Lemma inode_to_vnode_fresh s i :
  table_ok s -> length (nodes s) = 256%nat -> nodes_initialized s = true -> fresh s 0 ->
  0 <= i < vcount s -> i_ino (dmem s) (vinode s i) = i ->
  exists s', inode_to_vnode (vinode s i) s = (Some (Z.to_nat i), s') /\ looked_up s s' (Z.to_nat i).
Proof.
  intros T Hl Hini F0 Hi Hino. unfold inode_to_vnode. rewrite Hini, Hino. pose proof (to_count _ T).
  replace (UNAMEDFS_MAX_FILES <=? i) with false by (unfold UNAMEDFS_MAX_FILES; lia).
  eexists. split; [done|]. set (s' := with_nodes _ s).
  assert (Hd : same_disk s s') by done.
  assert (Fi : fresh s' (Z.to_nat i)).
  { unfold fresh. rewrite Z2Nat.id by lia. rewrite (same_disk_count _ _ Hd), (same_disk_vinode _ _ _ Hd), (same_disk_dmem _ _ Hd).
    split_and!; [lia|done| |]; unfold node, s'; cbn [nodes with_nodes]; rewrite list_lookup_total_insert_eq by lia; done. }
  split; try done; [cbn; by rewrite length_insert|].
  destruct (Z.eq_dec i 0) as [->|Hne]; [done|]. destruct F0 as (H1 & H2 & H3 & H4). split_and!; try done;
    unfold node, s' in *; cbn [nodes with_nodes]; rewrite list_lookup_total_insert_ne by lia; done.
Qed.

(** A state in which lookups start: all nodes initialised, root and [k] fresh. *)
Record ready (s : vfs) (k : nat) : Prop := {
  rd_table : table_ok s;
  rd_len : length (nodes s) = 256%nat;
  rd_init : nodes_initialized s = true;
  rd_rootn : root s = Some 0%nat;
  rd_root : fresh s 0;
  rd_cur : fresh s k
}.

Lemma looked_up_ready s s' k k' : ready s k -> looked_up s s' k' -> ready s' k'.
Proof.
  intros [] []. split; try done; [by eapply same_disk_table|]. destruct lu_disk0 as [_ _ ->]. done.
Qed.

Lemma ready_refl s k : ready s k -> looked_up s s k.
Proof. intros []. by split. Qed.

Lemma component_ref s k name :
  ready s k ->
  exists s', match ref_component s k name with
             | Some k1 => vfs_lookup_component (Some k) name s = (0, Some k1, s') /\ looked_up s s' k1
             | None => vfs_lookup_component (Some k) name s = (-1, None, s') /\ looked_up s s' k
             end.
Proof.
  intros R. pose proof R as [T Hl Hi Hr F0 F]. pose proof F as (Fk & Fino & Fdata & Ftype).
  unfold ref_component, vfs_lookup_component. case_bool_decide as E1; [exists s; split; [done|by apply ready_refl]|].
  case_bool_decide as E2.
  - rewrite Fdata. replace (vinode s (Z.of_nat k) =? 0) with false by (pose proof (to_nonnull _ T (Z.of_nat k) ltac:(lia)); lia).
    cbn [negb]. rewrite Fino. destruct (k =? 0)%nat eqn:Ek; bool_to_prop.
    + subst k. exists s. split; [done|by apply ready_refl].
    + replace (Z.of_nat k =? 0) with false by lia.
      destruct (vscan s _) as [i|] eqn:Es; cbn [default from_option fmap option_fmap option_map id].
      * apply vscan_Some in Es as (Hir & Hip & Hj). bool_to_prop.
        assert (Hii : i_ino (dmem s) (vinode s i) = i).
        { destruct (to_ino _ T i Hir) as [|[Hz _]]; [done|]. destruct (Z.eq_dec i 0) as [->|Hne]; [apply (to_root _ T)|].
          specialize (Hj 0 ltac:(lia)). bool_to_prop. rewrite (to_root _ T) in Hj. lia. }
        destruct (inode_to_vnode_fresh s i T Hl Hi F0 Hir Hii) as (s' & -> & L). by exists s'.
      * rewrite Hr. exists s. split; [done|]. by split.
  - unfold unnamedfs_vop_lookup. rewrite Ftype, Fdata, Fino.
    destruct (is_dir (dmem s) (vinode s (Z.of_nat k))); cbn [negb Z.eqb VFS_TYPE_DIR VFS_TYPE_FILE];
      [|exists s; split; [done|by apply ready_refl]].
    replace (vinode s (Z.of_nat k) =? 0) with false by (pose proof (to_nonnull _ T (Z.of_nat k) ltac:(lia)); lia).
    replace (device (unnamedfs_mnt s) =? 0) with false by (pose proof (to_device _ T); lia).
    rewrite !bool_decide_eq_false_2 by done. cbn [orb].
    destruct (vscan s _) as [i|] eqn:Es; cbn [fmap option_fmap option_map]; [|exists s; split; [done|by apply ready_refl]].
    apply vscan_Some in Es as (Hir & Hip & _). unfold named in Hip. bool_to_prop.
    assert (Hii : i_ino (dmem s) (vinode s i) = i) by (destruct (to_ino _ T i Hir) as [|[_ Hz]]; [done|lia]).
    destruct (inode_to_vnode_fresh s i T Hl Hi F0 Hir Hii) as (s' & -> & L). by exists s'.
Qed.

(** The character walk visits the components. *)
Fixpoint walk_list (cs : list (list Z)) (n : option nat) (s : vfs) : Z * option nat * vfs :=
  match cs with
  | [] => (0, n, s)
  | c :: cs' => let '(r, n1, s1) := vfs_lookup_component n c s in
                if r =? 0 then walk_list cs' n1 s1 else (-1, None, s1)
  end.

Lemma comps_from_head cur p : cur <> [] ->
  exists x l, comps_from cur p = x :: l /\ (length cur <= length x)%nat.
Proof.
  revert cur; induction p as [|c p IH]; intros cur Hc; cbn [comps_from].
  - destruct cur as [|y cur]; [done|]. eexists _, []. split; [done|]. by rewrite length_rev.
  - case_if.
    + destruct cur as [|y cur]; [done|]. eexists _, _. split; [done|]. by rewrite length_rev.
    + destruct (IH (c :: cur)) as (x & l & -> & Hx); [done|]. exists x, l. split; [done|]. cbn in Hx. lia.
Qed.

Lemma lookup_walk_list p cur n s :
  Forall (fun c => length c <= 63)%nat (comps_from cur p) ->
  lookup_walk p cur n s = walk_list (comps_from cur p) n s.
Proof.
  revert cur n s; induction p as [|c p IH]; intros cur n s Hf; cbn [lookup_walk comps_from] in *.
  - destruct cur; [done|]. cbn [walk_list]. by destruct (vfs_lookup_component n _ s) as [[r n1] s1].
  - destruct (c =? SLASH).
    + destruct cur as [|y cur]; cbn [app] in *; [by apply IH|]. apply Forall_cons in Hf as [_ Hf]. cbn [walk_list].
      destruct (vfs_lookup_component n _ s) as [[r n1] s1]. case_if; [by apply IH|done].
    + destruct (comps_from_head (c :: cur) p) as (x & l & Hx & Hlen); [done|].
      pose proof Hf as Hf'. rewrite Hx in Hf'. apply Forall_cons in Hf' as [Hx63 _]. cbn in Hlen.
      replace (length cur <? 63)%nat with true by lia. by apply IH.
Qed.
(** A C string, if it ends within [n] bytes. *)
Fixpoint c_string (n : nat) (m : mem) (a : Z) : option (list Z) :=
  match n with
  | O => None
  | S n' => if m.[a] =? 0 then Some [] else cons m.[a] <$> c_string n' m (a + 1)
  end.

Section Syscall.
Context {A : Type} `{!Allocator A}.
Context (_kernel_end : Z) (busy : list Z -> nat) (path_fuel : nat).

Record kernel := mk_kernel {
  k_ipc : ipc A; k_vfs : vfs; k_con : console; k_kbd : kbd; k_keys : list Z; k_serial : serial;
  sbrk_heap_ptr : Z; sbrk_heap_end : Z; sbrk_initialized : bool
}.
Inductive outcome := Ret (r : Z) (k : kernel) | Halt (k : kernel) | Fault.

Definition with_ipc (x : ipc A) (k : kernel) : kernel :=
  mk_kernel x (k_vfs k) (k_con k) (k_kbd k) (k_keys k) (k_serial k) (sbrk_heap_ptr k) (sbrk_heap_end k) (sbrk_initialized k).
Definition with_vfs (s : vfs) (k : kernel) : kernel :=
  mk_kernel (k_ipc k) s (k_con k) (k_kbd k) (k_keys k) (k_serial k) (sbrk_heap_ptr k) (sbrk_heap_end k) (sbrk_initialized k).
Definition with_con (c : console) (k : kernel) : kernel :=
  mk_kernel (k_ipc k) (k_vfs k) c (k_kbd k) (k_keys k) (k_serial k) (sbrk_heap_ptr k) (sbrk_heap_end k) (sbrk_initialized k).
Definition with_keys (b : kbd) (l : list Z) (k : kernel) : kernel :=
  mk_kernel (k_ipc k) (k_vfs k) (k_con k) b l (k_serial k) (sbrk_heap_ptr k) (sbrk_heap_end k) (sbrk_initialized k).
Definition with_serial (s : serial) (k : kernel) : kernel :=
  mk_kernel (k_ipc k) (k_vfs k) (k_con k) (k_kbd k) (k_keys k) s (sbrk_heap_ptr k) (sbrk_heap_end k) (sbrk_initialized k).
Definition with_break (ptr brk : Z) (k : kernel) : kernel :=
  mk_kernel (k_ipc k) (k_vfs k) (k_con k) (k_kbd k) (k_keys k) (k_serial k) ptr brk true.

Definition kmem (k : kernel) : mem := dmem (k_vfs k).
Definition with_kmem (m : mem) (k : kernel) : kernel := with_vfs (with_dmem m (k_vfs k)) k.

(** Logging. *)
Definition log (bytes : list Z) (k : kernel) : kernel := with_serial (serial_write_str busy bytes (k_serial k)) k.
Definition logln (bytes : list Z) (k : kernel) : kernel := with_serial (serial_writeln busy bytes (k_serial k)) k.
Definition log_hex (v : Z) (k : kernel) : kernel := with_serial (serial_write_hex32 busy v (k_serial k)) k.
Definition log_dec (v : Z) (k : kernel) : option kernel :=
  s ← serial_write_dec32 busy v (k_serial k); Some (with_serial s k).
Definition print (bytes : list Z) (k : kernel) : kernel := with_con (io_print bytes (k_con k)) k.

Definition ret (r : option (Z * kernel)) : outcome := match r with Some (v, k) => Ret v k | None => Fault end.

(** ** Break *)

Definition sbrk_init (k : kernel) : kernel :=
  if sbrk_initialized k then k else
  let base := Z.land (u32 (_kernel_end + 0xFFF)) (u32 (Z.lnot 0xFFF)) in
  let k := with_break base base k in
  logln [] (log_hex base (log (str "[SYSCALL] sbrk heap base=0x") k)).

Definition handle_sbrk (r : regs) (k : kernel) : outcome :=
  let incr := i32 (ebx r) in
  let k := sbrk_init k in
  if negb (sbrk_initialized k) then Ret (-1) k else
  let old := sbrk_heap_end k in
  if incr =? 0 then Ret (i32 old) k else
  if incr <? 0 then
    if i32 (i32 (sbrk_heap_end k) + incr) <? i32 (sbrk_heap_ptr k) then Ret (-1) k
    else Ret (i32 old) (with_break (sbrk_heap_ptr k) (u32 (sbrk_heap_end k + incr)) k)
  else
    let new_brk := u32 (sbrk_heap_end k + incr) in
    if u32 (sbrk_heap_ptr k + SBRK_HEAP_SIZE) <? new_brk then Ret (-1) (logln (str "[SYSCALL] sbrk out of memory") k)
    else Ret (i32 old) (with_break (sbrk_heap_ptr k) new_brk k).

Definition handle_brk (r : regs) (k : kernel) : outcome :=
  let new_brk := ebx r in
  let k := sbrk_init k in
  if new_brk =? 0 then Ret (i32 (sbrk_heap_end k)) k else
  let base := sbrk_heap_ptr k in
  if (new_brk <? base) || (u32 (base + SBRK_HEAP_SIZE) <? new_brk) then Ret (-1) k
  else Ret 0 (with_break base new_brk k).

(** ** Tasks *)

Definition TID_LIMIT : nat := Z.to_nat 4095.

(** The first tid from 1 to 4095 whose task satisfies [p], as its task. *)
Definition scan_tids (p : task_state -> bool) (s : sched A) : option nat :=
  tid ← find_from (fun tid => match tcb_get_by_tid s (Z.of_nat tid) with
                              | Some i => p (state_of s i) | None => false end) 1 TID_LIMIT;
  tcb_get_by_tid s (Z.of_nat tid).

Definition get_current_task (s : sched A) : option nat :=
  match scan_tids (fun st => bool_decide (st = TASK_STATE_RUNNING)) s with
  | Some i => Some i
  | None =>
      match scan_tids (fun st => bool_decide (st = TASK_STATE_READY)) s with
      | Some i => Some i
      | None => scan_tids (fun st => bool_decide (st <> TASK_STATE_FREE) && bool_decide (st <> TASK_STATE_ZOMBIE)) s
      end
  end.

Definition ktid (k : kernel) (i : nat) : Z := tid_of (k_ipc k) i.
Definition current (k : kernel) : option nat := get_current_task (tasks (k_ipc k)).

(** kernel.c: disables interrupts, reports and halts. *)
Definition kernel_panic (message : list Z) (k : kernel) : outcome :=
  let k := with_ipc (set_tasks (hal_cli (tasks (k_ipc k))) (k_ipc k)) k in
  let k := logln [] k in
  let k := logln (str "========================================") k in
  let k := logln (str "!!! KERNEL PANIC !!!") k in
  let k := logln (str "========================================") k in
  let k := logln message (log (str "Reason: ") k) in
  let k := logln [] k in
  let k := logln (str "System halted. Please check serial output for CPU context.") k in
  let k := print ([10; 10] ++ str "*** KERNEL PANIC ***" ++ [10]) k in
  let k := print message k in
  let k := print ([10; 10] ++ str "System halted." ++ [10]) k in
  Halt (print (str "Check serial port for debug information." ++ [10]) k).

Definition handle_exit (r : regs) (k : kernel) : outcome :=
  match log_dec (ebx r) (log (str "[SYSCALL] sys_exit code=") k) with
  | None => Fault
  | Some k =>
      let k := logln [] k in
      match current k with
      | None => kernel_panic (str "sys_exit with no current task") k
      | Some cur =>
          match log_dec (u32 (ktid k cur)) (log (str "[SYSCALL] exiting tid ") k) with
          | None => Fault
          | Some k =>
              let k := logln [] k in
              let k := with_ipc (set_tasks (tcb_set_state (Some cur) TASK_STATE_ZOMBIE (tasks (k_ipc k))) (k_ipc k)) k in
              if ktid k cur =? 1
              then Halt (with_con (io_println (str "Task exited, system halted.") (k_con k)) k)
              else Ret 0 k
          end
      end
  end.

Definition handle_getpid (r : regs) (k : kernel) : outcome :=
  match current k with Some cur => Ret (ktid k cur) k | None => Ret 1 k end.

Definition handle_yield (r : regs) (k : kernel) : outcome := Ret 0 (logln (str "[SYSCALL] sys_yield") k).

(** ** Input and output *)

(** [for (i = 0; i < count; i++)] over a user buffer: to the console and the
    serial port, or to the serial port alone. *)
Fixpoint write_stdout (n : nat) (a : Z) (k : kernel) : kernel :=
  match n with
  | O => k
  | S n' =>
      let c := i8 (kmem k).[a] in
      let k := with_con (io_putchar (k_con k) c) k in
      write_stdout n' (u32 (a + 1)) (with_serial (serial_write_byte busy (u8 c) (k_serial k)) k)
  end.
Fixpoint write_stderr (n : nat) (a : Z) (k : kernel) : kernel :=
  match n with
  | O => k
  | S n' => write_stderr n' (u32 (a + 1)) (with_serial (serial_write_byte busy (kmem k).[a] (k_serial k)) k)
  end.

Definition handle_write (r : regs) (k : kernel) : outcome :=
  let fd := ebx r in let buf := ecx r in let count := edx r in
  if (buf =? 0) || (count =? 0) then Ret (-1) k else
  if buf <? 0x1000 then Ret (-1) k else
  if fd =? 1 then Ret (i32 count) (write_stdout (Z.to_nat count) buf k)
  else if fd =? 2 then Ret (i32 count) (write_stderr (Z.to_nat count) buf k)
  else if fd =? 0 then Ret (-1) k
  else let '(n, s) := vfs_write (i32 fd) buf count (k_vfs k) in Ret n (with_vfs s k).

§ **PROBLEM DETAILS**
The lines of the records that contain the string "Hlen" should be located and copied.

§ **YOUR SOLUTION**
    + destruct (comps_from_head (c :: cur) p) as (x & l & Hx & Hlen); [done|].
      pose proof Hf as Hf'. rewrite Hx in Hf'. apply Forall_cons in Hf' as [Hx63 _]. cbn in Hlen.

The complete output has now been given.